A report by TD Economics called the expansion of the oil pipeline network a national priority for Canada given the significance of the oilsands to the economy.
It also warned concerns over the Keystone XL and Northern Gateway projects along with the Trans-Mountain pipeline expansion go well beyond technical or financial challenges.
“While the economics look attractive, or at least reasonable, for the various proposals, there is more to the world than economics,” the bank warned.
“All the current proposals have encountered challenges, primarily due to local fears of spills and other environmental concerns about enabling production growth in the oilsands.”
There are about 2.9 million barrels a day of long-haul pipeline proposals for Western Canada.
TD said the best thing Canadian governments could do for the oilsands is “ensure a timely and thorough regulatory process for approvals for pipeline projects.”
Presumably it meant to say the “review” process to evaluate pipeline proposals and calling it an “approvals” process was a simply a Freudian slip.
Regardless, it adds to the perceived arrogance of the oil industry.
The “approvals” process looks especially daunting for pipelines to the West Coast these days, given the vehement local opposition to both Northern Gateway and TransMountain — largely over environmental concerns.
In a research note, CIBC cautioned: “we assign no better than 50/50 odds that these pipes are built before the end of the decade.”

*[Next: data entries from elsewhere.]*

(* ===== verification/Prelude.v ===== *)
(** * SBFS: a verification development

    SBFS is a FUSE file system in one disk file.  This library models its
    C++ sources ([src/src/*.cpp], [src/include/*.h]) operation by operation
    and proves what they promise, from the block cache up to the FUSE
    handlers, ending in a refinement of an abstract file system: files are
    byte strings, directories are maps from names to files.

    ** The program and its model

    The layers, from the disk up; each calls only those above it in the list:

    - [Config.v], [Bytes.v]: the build constants ([config.h], [blk.h]) and
      the accesses to blocks ([memcpy], arrays of words, little endian).
    - [LruCache.v], [BlkDevice.v]: the LRU block cache ([lru_cache.cpp]) with
      its slots, its two intrusive lists and its hash table, and the device
      over it ([blk_dev.cpp]); the pass-through cache ([blk_cache.cpp]).
      The disk file is the class [RawDisk] with its laws (POSIX [pread] and
      [pwrite]), instantiated by a function in the witnesses.
    - [BlkIface.v]: the interface [BlkDev] between the device and its
      clients, its specification [MapDev] (a map from ids to blocks) and the
      class [BlkDevSpec] of devices that simulate it.  Everything below is
      written once over [BlkDev].
    - [Bitmap.v], [Layout.v]: the allocation bitmaps ([bitmap.cpp]); super
      block, [DiskInode] and [DirEntry] with their memory images
      ([fs_layout.h]).
    - [DiskInode.v]: files as trees of blocks ([disk_inode.cpp]): [block_id],
      [increase], [decrease], [resize], [clear], [read_data], [write_data],
      [sync_data].
    - [Sbfs.v]: the file system object ([sbfs.cpp]): layout, [create],
      [open], inode ids and positions.
    - [InodeIO.v], [Inode.v]: inodes, files and directories ([inode.cpp]).
    - [FdManager.v]: open handles ([fd_manager.h]).
    - [PathResolver.v]: paths and the path cache ([path_resolver.cpp]).
    - [Vfs.v]: every FUSE handler ([vfs.cpp]); [vfs_step] is the table of
      handlers [main.cpp] registers, [vfs_run] a sequence of calls.
    - [Concurrent.v]: calls from several threads.  A call is made, takes the
      mutex [mtx], reads the shared state, writes it, unlocks and returns;
      between these steps ([cstep]) other threads run.  [exec] gives the
      executions with the calls and results the callers see.
    - [Main.v]: a run of [main] ([main.cpp]): options, [init_vfs] on the
      disk file they name, an execution of calls, [sb_destroy].

    Operations keep the source's names.  Stateful code is a function in the
    state monad with failure [M] of this file: [None] is [kFail] below the
    handlers, and undefined behaviour in [PathResolver.v] and [Vfs.v], where
    the failures of the layers below have become return values.  State
    changes made before a failure are kept.  Integers are [Z] with the
    conversions of the source ([u8] to [u64], [i32]) written out.  Loops
    with a known number of rounds are [for_range] and [for_acc]; the loops
    of [evict] take fuel (the number of entries), which [Evict.v] shows to
    be enough.

    ** What is proved

    - The device ([DeviceTheorems.v]): reads return what was written last,
      whatever was evicted; [sync_all] puts everything in the file; so the
      cached device implements [BlkDevSpec].  [VfsRefine.v] lifts this to
      the handlers: over the cached device they return what they return over
      a map of blocks, except that [fsync] may fail.
    - Structures ([LayoutTheorems.v]; [DataArea.v], [SbfsProof.v]):
      [alloc] and [free] as operations on the set of used blocks; inodes
      stored and read at the positions of their ids; the regions [create]
      lays out.
    - Files ([FileTheorems.v]; [FileMap.v] to [FileIO.v], [FileTrunc.v]):
      the tree of a file, [file_own]; growing, shrinking, clearing, reading
      and writing it.
    - Names ([NamespaceTheorems.v]; [PathProof.v], [Evict.v], [Dir.v]): the
      scan of a directory, the path cache, handles.
    - Directories and whole disks ([Touched.v], [DirOps.v], [DirCreate.v],
      [DirRemove.v], [Volume.v], [VolumeOps.v], [VolumeDir.v],
      [VolumeNames.v], [VolumeVfs.v]; [FreshFs.v], [FreshVolume.v] for a new
      disk): [volume] is the invariant of the disk (files own disjoint
      blocks, the bitmaps mark exactly the blocks and ids in use), [vol] its
      abstraction to objects with bytes; every operation is specified on
      objects and keeps the invariant.
    - The specification ([Spec.v]): [spec_step] says, in some forty rules,
      what each call returns and changes in a file system of byte strings
      and maps.  [SpecTree.v] and [SpecLaws.v] derive its invariants: the
      directories form a tree, space is accounted for.  [SpecRel.v] relates
      it to the handlers' state ([sys_rel]: disk, cached paths, handles);
      [SpecOps.v] to [SpecRename.v] and [SpecExchange.v] (renaming with
      [RENAME_EXCHANGE]) show each handler answers as a rule says,
      [SpecRefine.v] composes them.
    - [Fsck.v]: [consistent], what a check of the disk looks for, in terms
      of what is stored in its blocks; it holds after any covered calls and
      an unmount.
    - The program ([ProgramTheorems.v]): whatever the interleaving of the
      threads, there is one order of the calls, respecting real time, in
      which the handlers run one after the other return the same; no
      deadlock; and two runs of [main] on one disk file of the real size,
      first creating and then opening, are one abstract file system.
    - The system ([SpecTheorems.v], [SystemTheorems.v]): from an empty disk,
      through creating, calls, and unmounting and mounting any number of
      times, over caches of any size, every result is one the specification
      allows.

    The chain of refinements is: handlers over the LRU cache and the file,
    handlers over a map of blocks ([vfs_rel]), objects of a volume
    ([vfs_ok]), the abstract file system ([sys_rel]).  The theorems named
    as properties are at the end of the list of files, in the files called
    [...Theorems.v], with instances on concrete disks ([Samples.v],
    [SampleSystem.v]).

    ** Bounds

    The specification leaves open the calls the source cannot handle:
    file sizes and offsets are below 2^31 (the [int]s of [read_data] and
    [write_data] overflow beyond), shrinking ends at no more than 1047 data
    blocks (beyond, [decrease] overwrites another block:
    [decrease_clobbers_block]), a directory that loses an entry has at most
    1047 data blocks, one that gets an entry by [rename] fewer than 23 (the
    scan passes the end, [total_blocks_count]); there is room
    on the disk and an inode id (failures of allocation are ignored by the
    callers).  Paths are what FUSE passes: absolute, of at most 2^20 bytes,
    no part empty, ["."] or [".."].  A directory is not moved into itself
    and not removed while it is the [".."] of another, which [rename] leaves
    as it was.  [create] is covered from 32769 blocks
    for data and their bitmap on.  What happens outside some of these bounds
    is proved too (see the last theorems of each file).

    ** What is not modelled

    libfuse and the operating system: option parsing ([fuse_opt_parse]), the
    disk files by their paths and [stat] are parameters of [Main.v]; what
    the memory holds behind a block, which [clear] reads, is a parameter of
    [DiskInode_clear]; the
    loop of [fuse_main] is any execution of [Concurrent.v] that ends with no
    call pending, followed by [sb_destroy].  A handler reads and writes the
    shared state in one step each, between taking and releasing the mutex.
    The RocksDB test is a client program; logging is removed by [NDEBUG] or
    changes no state.  Crashes between two writes to the disk are not
    modelled: the source makes no promise about them. *)

From stdpp Require Export base numbers list gmap.
From coqutil Require Export Byte Word.LittleEndianList.
From Stdlib Require Export ZArith Lia.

Ernst & Young also cited market access and infrastructure constraints as key risks to future development of the oilsands, as 16 new projects or expansions are set to come on stream over the next four years that would add more than one million barrels a day of production.
“Canada needs pipe — and lots of it — to avoid the opportunity cost of stranding over a million barrels a day of potential crude oil growth,” CIBC said.
It forecasts of annual growth of 100,000 barrels a day in conventional oil and 300,000 barrels of blended oilsands crude but cautioned pipeline capacity will be severely constrained by 2014.
For the next wave of oilsands projects to proceed there needs to be attractive returns on capital for the multibillion dollar upfront investment required, Ernst & Young said. Selling costly-to-produce crude at deeply discounted prices from world benchmarks impacts the bottom line and directly undermines the return on capital for oilsands producers.
Ernst & Young put the discounts on West Texas Intermediate benchmark crude at about 10 per cent to North Sea Brent, with bitumen discounted a further 40 per cent from WTI. It said accelerating production without giving up a competitive advantage will be a balancing act.
With the federal government restricting ownership in oilsands projects by state-owned oil companies, it shifted the investment landscape and made joint ventures and strategic partnerships more attractive to companies looking to accelerate development.
Ernst & Young concludes capital, both foreign and domestic, will continue to flow to the oilsands and they will continue to play a critical role in global supply, but success in the years ahead won’t come easily without gaining far more stakeholder support.
Under its best-case scenario, Ernst & Young forecasts the economic impact of oilsands development could reach $4.93 trillion but the firms’ Lance Mortlock warns from pipelines to people “the risks are becoming more pronounced.”